В свою очередь, особенности характера Харузина повлияли на сложность взаимоотношений между ним и Кандинским. Харузин был многосторонним и одаренным интеллектуалом, обладавшим глубоким аналитическим умом позитивистского ученого. Он увлекался историей, археологией, любил музыку, занимался древнерусской архитектурой, но только этнография поглощала полностью его мысли и чувства. Николай Астров, называвший Харузина своим «большим другом», писал о нем:
Большие и широкие планы набрасывал он [для] будущего развития этнографического отдела, будущих этнографических исследований России. Он торопился работать, боясь опоздать, предчувствуя, что жить ему недолго. Какая-то тревога не оставляла его. Воспитанный, владеющий собой, он временами впадал в прострацию и бессилие. Чувство неудовлетворенности не покидало его, несмотря на большой, признанный успех в науке. <…> Ему все чаще требовалось возбуждение, которое он стал находить в вине [Астров 1941: 203].
По мнению Астрова, внутреннее «напряжение сыграло фатальную роль» в судьбе Николая Харузина и привело к его преждевременной смерти в возрасте 35 лет [Там же: 201, 201].
После 1889 г. Кандинский прекратил активные этнографические исследования, а после 1890 г. он уже не участвовал в библиографическом отделе «Этнографического обозрения». Этнография, которая составляла основное содержание внутреннего мира Харузина, была важным, но сравнительно кратковременным увлечением Кандинского.
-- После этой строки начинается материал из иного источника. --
(* ===== verification/Primality.v ===== *)
(** * Primality of 2^255 - 19

    The field of the curve is [Z / (2^255 - 19)].  Its primality is proved here
    by Pocklington's criterion with the chain of certificates
    [p], [q1], [q2], [q3]; the modular powers are computed by
    [powmod], which works with any reduction function. *)

From Stdlib Require Import Znumtheory Zpow_facts Zmod.
From S2P Require Import Prelude.

(** ** Modular powers *)

Section powmod.
Context (n : Z) (red : Z -> Z) (Hred : forall x, red x mod n = x mod n).

Fixpoint powmod (a : Z) (e : positive) : Z :=
  match e with
  | xH => red a
  | xO e => let r := powmod a e in red (r * r)
  | xI e => let r := powmod a e in red (red (r * r) * a)
  end.

Lemma powmod_spec a e : powmod a e mod n = a ^ Zpos e mod n.
Proof.
  assert (forall x y, x mod n = y mod n -> x * x mod n = y * y mod n) as Sq
    by (intros x y E; rewrite Zmult_mod, E, <- Zmult_mod; reflexivity).
  induction e as [e IH | e IH |]; cbn [powmod]; cbv zeta.
  - rewrite Hred, Zmult_mod, Hred, (Sq _ _ IH), <- Zmult_mod.
    f_equal. rewrite Pos2Z.inj_xI, Z.pow_add_r, Z.pow_1_r, Z.pow_twice_r by lia. ring.
  - rewrite Hred, (Sq _ _ IH).
    f_equal. rewrite Pos2Z.inj_xO, Z.pow_twice_r by lia. ring.
  - rewrite Hred, Z.pow_1_r. reflexivity.
Qed.
End powmod.

(** Barrett reduction: whatever [k] and [mu] are, the result is congruent to
    the argument; good parameters make it short. *)
Definition barrett (n k mu x : Z) : Z :=
  x - Z.shiftr (Z.shiftr x (k - 1) * mu) (k + 1) * n.

Lemma barrett_spec n k mu x : barrett n k mu x mod n = x mod n.
Proof.
  unfold barrett. generalize (Z.shiftr (Z.shiftr x (k - 1) * mu) (k + 1)); intros y.
  destruct (Z.eq_dec n 0) as [-> | Hn]; [f_equal; lia |].
  replace (x - y * n) with (x + (- y) * n) by ring. apply Z.mod_add; exact Hn.
Qed.

(** ** Pocklington's criterion *)

Lemma prime_iff r : Z.prime r <-> prime r.
Proof. unfold Z.prime. rewrite <- prime_alt. reflexivity. Qed.

Lemma prime_divisor d : 1 < d -> exists r, Z.prime r /\ (r | d).
Proof.
  intros Hd. assert (0 <= d) as H0 by lia. revert Hd.
  pattern d; apply Zlt_0_ind; [clear d H0 | exact H0].
  intros d IH H0 Hd. destruct (prime_dec d) as [Hp | Hn].
  - exists d. rewrite prime_iff. split; [exact Hp | apply Z.divide_refl].
  - destruct (not_prime_divide d Hd Hn) as (e & He & Hed).
    destruct (IH e ltac:(lia) ltac:(lia)) as (r & Hr & Hre).
    exists r. split; [exact Hr | eapply Z.divide_trans; eauto].
Qed.

(** What one prime factor [q] of [n - 1] contributes: [v] is an inverse of
    [a ^ ((n - 1) / q) - 1] modulo [n]. *)
Record pocklington_factor (n q a v : Z) : Prop := {
  pf_prime : Z.prime q;
  pf_divide : (q | n - 1);
  pf_one : a ^ (n - 1) mod n = 1;
  pf_inv : (a ^ ((n - 1) / q) - 1) * v mod n = 1 }.

Lemma of_Z_divide r n x y :
  0 < r -> 0 < n -> (r | n) -> x mod n = y mod n -> Zmod.of_Z r x = Zmod.of_Z r y.
Proof.
  intros Hr Hn D E. apply Zmod.of_Z_inj.
  rewrite <- (Z.mod_mod_divide x n r), <- (Z.mod_mod_divide y n r), E by assumption.
  reflexivity.
Qed.

Lemma pocklington_divides n q a v r :
  1 < n -> pocklington_factor n q a v -> Z.prime r -> (r | n) -> (q | r - 1).
Proof.
  intros Hn [Hq [m Hm] H1 Hi] Hr Hrn.
  pose proof (Z.prime_ge_2 _ Hq). pose proof (Z.prime_ge_2 _ Hr).
  assert (0 < m) by nia.
  rewrite Hm, Z.div_mul in Hi by lia. rewrite Hm in H1.
  set (b := Zmod.of_Z r (a ^ m)).
  assert (Zmod.pow b q = Zmod.one) as Bq.
  { unfold b. rewrite <- Zmod.of_Z_pow, <- Z.pow_mul_r by lia.
    rewrite <- Zmod.of_Z_1. apply (of_Z_divide r n); try lia; try assumption.
    rewrite H1, Z.mod_small; lia. }
  assert (b <> Zmod.one) as B1.
  { intros E. unfold b in E. rewrite <- Zmod.of_Z_1 in E.
    assert (Zmod.of_Z r ((a ^ m - 1) * v) = Zmod.of_Z r 1) as F.
    { apply (of_Z_divide r n); try lia; try assumption. rewrite Hi, Z.mod_small; lia. }
    rewrite Zmod.of_Z_mul, Zmod.of_Z_sub, E, Zmod.sub_same, Zmod.mul_0_l, Zmod.of_Z_1 in F.
    symmetry in F. revert F. apply Zmod.one_neq_zero. lia. }
  assert (b <> Zmod.zero) as B0.
  { intros E. rewrite E, Zmod.pow_0_l in Bq by lia.
    symmetry in Bq. revert Bq. apply Zmod.one_neq_zero. lia. }
  assert (Z.gcd (Zmod.unsigned b) r = 1) as G.
  { rewrite Z.gcd_comm. apply Z.coprime_prime_l; [assumption |].
    intros D. apply B0. apply Zmod.unsigned_inj. rewrite Zmod.unsigned_0.
    rewrite <- (Zmod.mod_unsigned b). now apply Z.mod_divide; [lia |]. }
  destruct (Z.BoolSpec_divide q (r - 1)) as [D | D]; [exact D | exfalso].
  pose proof (Z.coprime_prime_l q (r - 1) Hq D) as (u & w & Huw)%Z.Bezout_coprime_iff.
  apply B1. rewrite <- (Zmod.pow_1_r b), <- Huw.
  rewrite (Zmod.pow_add_r_coprime _ _ _ G), (Z.mul_comm u), (Z.mul_comm w).
  rewrite !(Zmod.pow_mul_r_coprime _ _ _ G), Bq.
  rewrite Z.sub_1_r, (Zmod.fermat_nz b B0 Hr), !Zmod.pow_1_l.
  apply Zmod.mul_1_l.
Qed.

Lemma prime_of_large_factors n F :
  1 < n -> 0 < F -> n < F * F ->
  (forall r, Z.prime r -> (r | n) -> F < r) -> Z.prime n.
Proof.
  intros Hn HF Hsz Big.
  apply prime_iff. destruct (prime_dec n) as [| Hnp]; [assumption | exfalso].
  destruct (not_prime_divide n Hn Hnp) as (d & Hd & [e He]).
  destruct (prime_divisor d ltac:(lia)) as (r & Hr & Hrd).
  destruct (prime_divisor e ltac:(nia)) as (r' & Hr' & Hre).
  assert (F < r) by (apply Big; [assumption |]; subst n; apply Z.divide_mul_r; assumption).
  assert (F < r') by (apply Big; [assumption |]; subst n; apply Z.divide_mul_l; assumption).
  apply Z.divide_pos_le in Hrd, Hre; nia.
Qed.

Theorem pocklington1 n q a v :
  1 < n -> pocklington_factor n q a v -> n < q * q -> Z.prime n.
Proof.
  intros Hn P Hsz. pose proof (Z.prime_ge_2 _ (pf_prime _ _ _ _ P)).
  apply (prime_of_large_factors n q); [lia | lia | exact Hsz |]. intros r Hr Hrn.
  pose proof (pocklington_divides n q a v r Hn P Hr Hrn) as D.
  pose proof (Z.prime_ge_2 _ Hr). apply Z.divide_pos_le in D; lia.
Qed.

Theorem pocklington2 n q a v q' a' v' :
  1 < n -> pocklington_factor n q a v -> pocklington_factor n q' a' v' ->
  q <> q' -> n < (q * q') * (q * q') -> Z.prime n.
Proof.
  intros Hn P P' Hqq Hsz.
  pose proof (Z.prime_ge_2 _ (pf_prime _ _ _ _ P)).
  pose proof (Z.prime_ge_2 _ (pf_prime _ _ _ _ P')).
  apply (prime_of_large_factors n (q * q')); [lia | nia | exact Hsz |].
  intros r Hr Hrn.
  pose proof (pocklington_divides n q a v r Hn P Hr Hrn) as [x Hx].
  pose proof (pocklington_divides n q' a' v' r Hn P' Hr Hrn) as D'.
  pose proof (Z.prime_ge_2 _ Hr).
  assert (q * q' | r - 1) as DD.
  { rewrite Hx, Z.mul_comm in D'. rewrite Hx.
    apply Z.gauss in D'; [destruct D' as [y ->]; exists y; ring |].
    apply Z.coprime_prime_l; [apply P' | intros C].
    apply Z.divide_prime_prime in C; [congruence | apply P' | apply P]. }
  apply Z.divide_pos_le in DD; lia.
Qed.

(** ** The certificates *)

Lemma trial_division n : 1 < n ->
  forallb (fun d => negb (n mod Z.of_nat d =? 0)) (seq 2 (Z.to_nat (Z.sqrt n))) = true ->
  Z.prime n.
Proof.
  intros Hn H. split; [exact Hn |]. intros d Hd [e He].
  rewrite forallb_forall in H.
  assert (forall x, 1 < x <= Z.sqrt n + 1 -> ~ (x | n)) as Small.
  { intros x Hx Hdiv. specialize (H (Z.to_nat x)).
    rewrite in_seq, Z2Nat.id, (proj2 (Z.mod_divide n x ltac:(lia)) Hdiv) in H by lia.
    discriminate H. lia. }
  pose proof (Z.sqrt_spec n ltac:(lia)) as [_ Hs]. pose proof (Z.sqrt_nonneg n).
  unfold Z.succ in Hs.
  destruct (Z_le_gt_dec d (Z.sqrt n + 1)) as [L | G].
  - apply (Small d); [lia | exists e; lia].
  - assert (1 < e) by nia. assert (e <= Z.sqrt n) by (rewrite He in *; nia).
    apply (Small e); [lia | exists d; lia].
Qed.

Lemma pocklington_check n red a e1 q v :
  1 < n -> (forall x, red x mod n = x mod n) -> Z.prime q -> n - 1 = Zpos e1 * q ->
  (let x := powmod red a e1 in
   (powmod red x (Z.to_pos q) mod n =? 1) && (((x - 1) * v) mod n =? 1)) = true ->
  pocklington_factor n q a v.
Proof.
  intros Hn Hred Hq He H. cbv zeta in H. apply andb_true_iff in H as [H1 H2].
  apply Z.eqb_eq in H1, H2. pose proof (Z.prime_ge_2 _ Hq).
  rewrite (powmod_spec n red Hred), Z2Pos.id in H1 by lia.
  assert (forall k, 0 <= k -> powmod red a e1 ^ k mod n = (a ^ Zpos e1) ^ k mod n) as Pw.
  { intros k Hk. rewrite (Zpower_mod (powmod red a e1)), (powmod_spec n red Hred) by lia.
    rewrite <- Zpower_mod by lia. reflexivity. }
  rewrite Pw, <- Z.pow_mul_r, <- He in H1 by lia.
  split; [exact Hq | exists (Zpos e1); exact He | exact H1 |].
  rewrite He, Z.div_mul by lia. rewrite <- H2 at 2.
  rewrite Zmult_mod, Zminus_mod, <- (powmod_spec n red Hred) by lia.
  rewrite <- Zminus_mod, <- Zmult_mod. reflexivity.
Qed.

Definition prime25519 : Z := 2 ^ 255 - 19.

(** Reduction modulo [2^255 - 19]: fold the part above bit 255. *)
Definition fold19 (x : Z) : Z := Z.land x (2 ^ 255 - 1) + 19 * Z.shiftr x 255.

Lemma fold19_spec x : fold19 x mod prime25519 = x mod prime25519.
Proof.
  unfold fold19, prime25519. change (2 ^ 255 - 1) with (Z.ones 255).
  rewrite Z.land_ones, Z.shiftr_div_pow2 by lia.
  rewrite (Z.div_mod x (2 ^ 255)) at 3 by lia.
  replace (2 ^ 255 * (x / 2 ^ 255) + x mod 2 ^ 255)
    with (x mod 2 ^ 255 + 19 * (x / 2 ^ 255) + (x / 2 ^ 255) * (2 ^ 255 - 19)) by ring.
  symmetry. apply Z.mod_add. lia.
Qed.

Definition red25519 (x : Z) : Z := fold19 (fold19 x).

Lemma red25519_spec x : red25519 x mod prime25519 = x mod prime25519.
Proof. unfold red25519. now rewrite !fold19_spec. Qed.

Definition cert_q1 : Z := 74058212732561358302231226437062788676166966415465897661863160754340907.

Definition cert_q2 : Z := 75445702479781427272750846543864801.

Definition cert_q3 : Z := 1919519569386763.

Lemma prime_cert_q3 : Z.prime cert_q3.
Proof.
  apply (pocklington2 _ 8574133 2 1290547218147893 127 2 1870148777187772);
    [reflexivity | | | discriminate | reflexivity].
  - apply (pocklington_check _ (fun x => x mod cert_q3) 2 223873314);
      [reflexivity | intros; apply Z.mod_mod; discriminate | | reflexivity | vm_compute; reflexivity].
    apply trial_division; [reflexivity | vm_compute; reflexivity].
  - apply (pocklington_check _ (fun x => x mod cert_q3) 2 15114327318006);
      [reflexivity | intros; apply Z.mod_mod; discriminate | | reflexivity | vm_compute; reflexivity].
    apply trial_division; [reflexivity | vm_compute; reflexivity].
Qed.

Definition red_q2 : Z -> Z := barrett cert_q2 116 91479648541149864891604479769993730.

Lemma prime_cert_q2 : Z.prime cert_q2.
Proof.
  apply (pocklington2 _ cert_q3 2 74602835786463724888147869570305675 75707 2 8986369574106813140303762220009459);
    [reflexivity | | | discriminate | reflexivity].
  - apply (pocklington_check _ red_q2 2 39304471641247389600);
      [reflexivity | apply barrett_spec | exact prime_cert_q3 | reflexivity
      | vm_compute; reflexivity].
  - apply (pocklington_check _ red_q2 2 996548568557483816196003626400);
      [reflexivity | apply barrett_spec | | reflexivity | vm_compute; reflexivity].
    apply trial_division; [reflexivity | vm_compute; reflexivity].
Qed.

Definition red_q1 : Z -> Z :=
  barrett cert_q1 236
    164658716767955881003422377988193863702697410721429750821230334084907008.

Lemma prime_cert_q1 : Z.prime cert_q1.
Proof.
  apply (pocklington2 _ cert_q2 2
           70463328703800545008217672123162676565183935400628861884889913886334520
           132049 2
           60866143585925738928617515635715523168309420294331869881307553974491757);
    [reflexivity | | | discriminate | reflexivity].
  - apply (pocklington_check _ red_q1 2 981609426360740691344999861639072106);
      [reflexivity | apply barrett_spec | exact prime_cert_q2 | reflexivity
      | vm_compute; reflexivity].
  - apply (pocklington_check _ red_q1 2
             560838875966961948233089432233964578877287722099113947563882806794);
      [reflexivity | apply barrett_spec | | reflexivity | vm_compute; reflexivity].
    apply trial_division; [reflexivity | vm_compute; reflexivity].
Qed.

Theorem prime_25519 : Z.prime prime25519.
Proof.
  apply (pocklington1 _ cert_q1 2
           55540832096118778044507775605005710249233119951144946814680141076505643269084); [reflexivity | | reflexivity].
  apply (pocklington_check _ red25519 2 781764);
    [reflexivity | exact red25519_spec | exact prime_cert_q1 | reflexivity
    | vm_compute; reflexivity].
Qed.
С осени 1894 г. Кандинский находился на жизненном перепутье, выбирая между политической экономией и искусством. Весной 1895 г. он принял решение стать художником. Хотя в прошлом он часто писал Харузину о своей страсти к живописи, теперь он не поделился с ним ни своими колебаниями, ни своим решением, полагая, возможно, что не будет понят своим другом. Их жизненные пути разошлись совершенно в конце 1896 г., когда Кандинский отправился в Мюнхен учиться живописи.
Во взаимоотношениях между этими двумя сложными людьми, каждый из которых жил своей собственной интенсивной внутренней жизнью, Кандинский часто старался объяснить и оправдать себя, как если бы он чувствовал себя виновным в тех переменах в их дружбе, в которых его обвинял Харузин. Кроме того, Кандинский знал, как он выразился, об «изнуренных нервах» и болезненности Харузина[22] и, возможно, чувствовал, что не делал достаточно, чтобы поддержать своего друга. Это чувство вины могло только усилиться после смерти Харузина.
Первые глубокие переживания Кандинского, связанные с его неудачами в достижении идеальной гармонии между «сердцами однозвучащими» в отношениях с Анной и с Николаем Харузиным, помогают лучше понять скрытые личные причины его последующего длительного поиска своего идеала в искусстве. Другие источники его искусства коренились в среде его духовного и интеллектуального формирования в Московском университете.